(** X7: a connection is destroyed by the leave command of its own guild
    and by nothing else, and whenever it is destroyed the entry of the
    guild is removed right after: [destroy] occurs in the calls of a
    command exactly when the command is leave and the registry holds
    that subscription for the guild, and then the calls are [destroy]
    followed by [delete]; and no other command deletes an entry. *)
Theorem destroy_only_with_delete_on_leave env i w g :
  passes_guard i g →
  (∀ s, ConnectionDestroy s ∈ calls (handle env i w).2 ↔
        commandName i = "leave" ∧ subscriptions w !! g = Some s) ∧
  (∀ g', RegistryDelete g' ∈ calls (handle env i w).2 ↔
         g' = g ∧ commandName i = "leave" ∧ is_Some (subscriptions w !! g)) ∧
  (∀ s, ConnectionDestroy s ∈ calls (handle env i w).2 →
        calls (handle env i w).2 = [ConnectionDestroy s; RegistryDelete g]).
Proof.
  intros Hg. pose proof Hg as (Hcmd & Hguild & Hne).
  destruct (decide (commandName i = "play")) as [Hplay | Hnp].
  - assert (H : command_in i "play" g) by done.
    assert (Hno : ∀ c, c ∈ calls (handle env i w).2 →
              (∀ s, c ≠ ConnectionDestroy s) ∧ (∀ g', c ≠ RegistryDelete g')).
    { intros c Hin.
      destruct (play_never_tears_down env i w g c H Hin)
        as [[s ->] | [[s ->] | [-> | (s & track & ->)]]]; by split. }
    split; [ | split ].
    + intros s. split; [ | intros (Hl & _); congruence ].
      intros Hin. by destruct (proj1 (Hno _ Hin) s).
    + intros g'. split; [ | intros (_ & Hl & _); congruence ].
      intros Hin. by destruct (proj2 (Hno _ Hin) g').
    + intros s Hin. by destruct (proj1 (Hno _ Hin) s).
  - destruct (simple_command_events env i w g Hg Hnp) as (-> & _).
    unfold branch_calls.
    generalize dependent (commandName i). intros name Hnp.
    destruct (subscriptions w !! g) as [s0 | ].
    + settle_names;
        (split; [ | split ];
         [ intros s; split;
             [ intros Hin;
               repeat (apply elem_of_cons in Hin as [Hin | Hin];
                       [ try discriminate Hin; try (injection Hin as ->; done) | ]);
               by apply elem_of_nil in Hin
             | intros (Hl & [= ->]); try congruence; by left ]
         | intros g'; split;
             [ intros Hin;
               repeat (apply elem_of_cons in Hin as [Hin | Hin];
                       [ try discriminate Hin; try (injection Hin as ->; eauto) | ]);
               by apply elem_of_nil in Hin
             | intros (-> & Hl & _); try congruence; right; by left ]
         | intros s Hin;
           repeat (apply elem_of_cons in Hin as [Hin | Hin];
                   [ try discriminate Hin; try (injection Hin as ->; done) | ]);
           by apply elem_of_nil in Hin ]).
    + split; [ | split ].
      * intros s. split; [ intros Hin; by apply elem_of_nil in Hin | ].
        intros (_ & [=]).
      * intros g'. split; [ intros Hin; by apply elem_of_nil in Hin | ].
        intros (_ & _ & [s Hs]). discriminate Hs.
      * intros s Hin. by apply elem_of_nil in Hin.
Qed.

========

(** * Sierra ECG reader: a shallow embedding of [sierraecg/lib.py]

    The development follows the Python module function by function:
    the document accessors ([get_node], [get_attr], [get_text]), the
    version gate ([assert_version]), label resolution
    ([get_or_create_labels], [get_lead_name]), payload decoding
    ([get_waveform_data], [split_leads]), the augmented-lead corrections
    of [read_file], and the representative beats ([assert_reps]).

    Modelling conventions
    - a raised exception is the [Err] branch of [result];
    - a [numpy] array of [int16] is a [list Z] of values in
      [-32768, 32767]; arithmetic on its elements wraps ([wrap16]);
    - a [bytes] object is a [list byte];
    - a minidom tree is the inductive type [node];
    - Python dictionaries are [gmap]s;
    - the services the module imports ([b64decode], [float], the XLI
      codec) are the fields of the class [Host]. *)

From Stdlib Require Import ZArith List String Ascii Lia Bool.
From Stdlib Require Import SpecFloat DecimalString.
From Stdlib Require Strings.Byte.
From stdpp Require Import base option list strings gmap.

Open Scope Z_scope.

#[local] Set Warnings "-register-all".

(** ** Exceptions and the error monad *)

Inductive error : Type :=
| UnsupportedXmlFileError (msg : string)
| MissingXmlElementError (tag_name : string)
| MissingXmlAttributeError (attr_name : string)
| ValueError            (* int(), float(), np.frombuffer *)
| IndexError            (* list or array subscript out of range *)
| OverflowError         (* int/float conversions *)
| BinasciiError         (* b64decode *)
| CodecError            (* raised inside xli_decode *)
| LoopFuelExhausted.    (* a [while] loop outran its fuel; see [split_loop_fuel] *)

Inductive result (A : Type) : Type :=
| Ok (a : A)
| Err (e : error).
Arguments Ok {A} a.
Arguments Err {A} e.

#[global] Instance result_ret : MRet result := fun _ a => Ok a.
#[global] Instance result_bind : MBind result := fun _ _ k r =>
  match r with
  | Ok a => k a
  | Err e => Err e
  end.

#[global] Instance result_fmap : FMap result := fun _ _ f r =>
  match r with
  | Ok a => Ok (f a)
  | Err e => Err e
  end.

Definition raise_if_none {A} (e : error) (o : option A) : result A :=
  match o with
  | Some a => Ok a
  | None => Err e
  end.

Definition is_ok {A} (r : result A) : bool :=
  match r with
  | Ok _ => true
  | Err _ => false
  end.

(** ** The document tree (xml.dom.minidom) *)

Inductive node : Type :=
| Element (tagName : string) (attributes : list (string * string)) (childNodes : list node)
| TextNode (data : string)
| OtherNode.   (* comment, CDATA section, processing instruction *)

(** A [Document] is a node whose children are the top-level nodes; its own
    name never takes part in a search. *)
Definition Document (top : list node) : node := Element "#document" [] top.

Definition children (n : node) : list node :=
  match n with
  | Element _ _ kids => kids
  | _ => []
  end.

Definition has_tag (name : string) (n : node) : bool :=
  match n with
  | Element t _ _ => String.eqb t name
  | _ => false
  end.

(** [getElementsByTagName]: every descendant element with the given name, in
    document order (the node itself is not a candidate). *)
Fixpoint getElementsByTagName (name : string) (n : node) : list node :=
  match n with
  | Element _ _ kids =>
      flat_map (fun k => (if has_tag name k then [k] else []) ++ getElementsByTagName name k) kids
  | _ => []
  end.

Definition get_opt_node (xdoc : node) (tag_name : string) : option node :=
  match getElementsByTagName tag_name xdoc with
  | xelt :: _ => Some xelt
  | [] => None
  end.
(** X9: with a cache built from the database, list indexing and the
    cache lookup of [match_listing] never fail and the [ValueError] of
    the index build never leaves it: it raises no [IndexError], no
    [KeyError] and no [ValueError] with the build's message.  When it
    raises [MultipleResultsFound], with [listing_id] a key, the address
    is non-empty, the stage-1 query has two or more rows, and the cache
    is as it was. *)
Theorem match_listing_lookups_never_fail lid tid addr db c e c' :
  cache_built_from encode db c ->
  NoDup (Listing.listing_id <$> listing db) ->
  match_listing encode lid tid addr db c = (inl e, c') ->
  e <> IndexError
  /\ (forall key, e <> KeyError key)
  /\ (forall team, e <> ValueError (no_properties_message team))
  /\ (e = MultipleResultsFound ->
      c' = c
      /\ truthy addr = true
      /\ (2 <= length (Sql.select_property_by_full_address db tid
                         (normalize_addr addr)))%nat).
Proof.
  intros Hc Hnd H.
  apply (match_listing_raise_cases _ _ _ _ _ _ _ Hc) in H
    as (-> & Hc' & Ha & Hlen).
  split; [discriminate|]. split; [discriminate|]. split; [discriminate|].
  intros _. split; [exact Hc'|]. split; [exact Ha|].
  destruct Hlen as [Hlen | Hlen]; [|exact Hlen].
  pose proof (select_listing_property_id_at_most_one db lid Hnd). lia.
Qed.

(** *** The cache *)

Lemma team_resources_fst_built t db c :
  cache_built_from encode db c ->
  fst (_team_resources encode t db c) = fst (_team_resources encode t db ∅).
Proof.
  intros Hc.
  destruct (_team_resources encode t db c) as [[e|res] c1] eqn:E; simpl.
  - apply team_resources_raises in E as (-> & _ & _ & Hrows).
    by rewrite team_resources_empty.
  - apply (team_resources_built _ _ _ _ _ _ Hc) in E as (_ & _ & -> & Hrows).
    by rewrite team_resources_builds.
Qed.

========

### TASK DIRECTIONS
Please give back, exactly as it stands above, the stretch from the line with "of [read_file], and" through the line with "Inductive result (A", and no line outside it.

### RESPONSE BOX
    of [read_file], and the representative beats ([assert_reps]).

    Modelling conventions
    - a raised exception is the [Err] branch of [result];
    - a [numpy] array of [int16] is a [list Z] of values in
      [-32768, 32767]; arithmetic on its elements wraps ([wrap16]);
    - a [bytes] object is a [list byte];
    - a minidom tree is the inductive type [node];
    - Python dictionaries are [gmap]s;
    - the services the module imports ([b64decode], [float], the XLI
      codec) are the fields of the class [Host]. *)

From Stdlib Require Import ZArith List String Ascii Lia Bool.
From Stdlib Require Import SpecFloat DecimalString.
From Stdlib Require Strings.Byte.
From stdpp Require Import base option list strings gmap.

Open Scope Z_scope.

#[local] Set Warnings "-register-all".

(** ** Exceptions and the error monad *)

Inductive error : Type :=
| UnsupportedXmlFileError (msg : string)
| MissingXmlElementError (tag_name : string)
| MissingXmlAttributeError (attr_name : string)
| ValueError            (* int(), float(), np.frombuffer *)
| IndexError            (* list or array subscript out of range *)
| OverflowError         (* int/float conversions *)
| BinasciiError         (* b64decode *)
| CodecError            (* raised inside xli_decode *)
| LoopFuelExhausted.    (* a [while] loop outran its fuel; see [split_loop_fuel] *)

Inductive result (A : Type) : Type :=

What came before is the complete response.